■ **Problem to solve**
Every line containing "GraphContext" should be identified and copied from the data below.
#### Data supplied
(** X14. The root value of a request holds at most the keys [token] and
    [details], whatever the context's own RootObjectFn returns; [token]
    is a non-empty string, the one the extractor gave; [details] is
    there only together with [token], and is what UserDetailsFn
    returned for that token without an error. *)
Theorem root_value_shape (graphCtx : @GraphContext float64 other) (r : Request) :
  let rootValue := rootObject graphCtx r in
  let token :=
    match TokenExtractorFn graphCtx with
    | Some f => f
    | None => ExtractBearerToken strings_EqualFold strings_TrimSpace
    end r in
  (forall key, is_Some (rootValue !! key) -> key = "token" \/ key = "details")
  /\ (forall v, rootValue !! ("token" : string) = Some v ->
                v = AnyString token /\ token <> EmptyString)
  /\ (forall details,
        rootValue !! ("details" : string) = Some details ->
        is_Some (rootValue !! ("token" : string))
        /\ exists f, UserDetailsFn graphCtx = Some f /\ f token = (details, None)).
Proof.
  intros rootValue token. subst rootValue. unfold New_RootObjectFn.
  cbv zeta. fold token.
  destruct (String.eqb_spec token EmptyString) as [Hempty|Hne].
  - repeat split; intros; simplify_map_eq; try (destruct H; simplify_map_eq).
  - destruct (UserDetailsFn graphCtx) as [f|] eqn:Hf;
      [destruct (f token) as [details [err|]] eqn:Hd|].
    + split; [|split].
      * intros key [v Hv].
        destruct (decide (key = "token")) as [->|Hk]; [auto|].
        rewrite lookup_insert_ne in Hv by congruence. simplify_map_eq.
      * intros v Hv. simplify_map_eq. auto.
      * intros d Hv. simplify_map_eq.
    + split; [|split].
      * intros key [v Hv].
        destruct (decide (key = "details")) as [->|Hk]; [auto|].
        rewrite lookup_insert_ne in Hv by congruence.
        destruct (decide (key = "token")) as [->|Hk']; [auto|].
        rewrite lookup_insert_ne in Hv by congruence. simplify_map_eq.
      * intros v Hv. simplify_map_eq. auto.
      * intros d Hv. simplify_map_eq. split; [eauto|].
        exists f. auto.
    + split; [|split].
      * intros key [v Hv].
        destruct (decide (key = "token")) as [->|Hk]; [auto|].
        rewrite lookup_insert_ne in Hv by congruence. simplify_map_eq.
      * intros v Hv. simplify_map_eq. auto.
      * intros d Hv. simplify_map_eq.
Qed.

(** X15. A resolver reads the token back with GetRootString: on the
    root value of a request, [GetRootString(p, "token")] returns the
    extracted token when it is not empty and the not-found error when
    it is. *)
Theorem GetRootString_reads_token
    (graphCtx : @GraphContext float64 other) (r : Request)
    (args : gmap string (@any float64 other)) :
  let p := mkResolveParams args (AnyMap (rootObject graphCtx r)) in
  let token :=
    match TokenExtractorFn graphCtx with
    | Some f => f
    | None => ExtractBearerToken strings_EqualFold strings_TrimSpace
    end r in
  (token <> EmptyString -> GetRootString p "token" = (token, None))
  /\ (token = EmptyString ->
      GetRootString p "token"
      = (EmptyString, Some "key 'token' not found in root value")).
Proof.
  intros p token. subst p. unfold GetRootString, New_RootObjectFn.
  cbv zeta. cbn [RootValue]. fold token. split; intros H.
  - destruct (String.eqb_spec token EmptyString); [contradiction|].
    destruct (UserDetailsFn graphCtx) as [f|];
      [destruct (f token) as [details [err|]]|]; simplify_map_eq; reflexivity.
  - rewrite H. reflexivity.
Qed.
########
■ **Task answer**
Theorem root_value_shape (graphCtx : @GraphContext float64 other) (r : Request) :
    (graphCtx : @GraphContext float64 other) (r : Request)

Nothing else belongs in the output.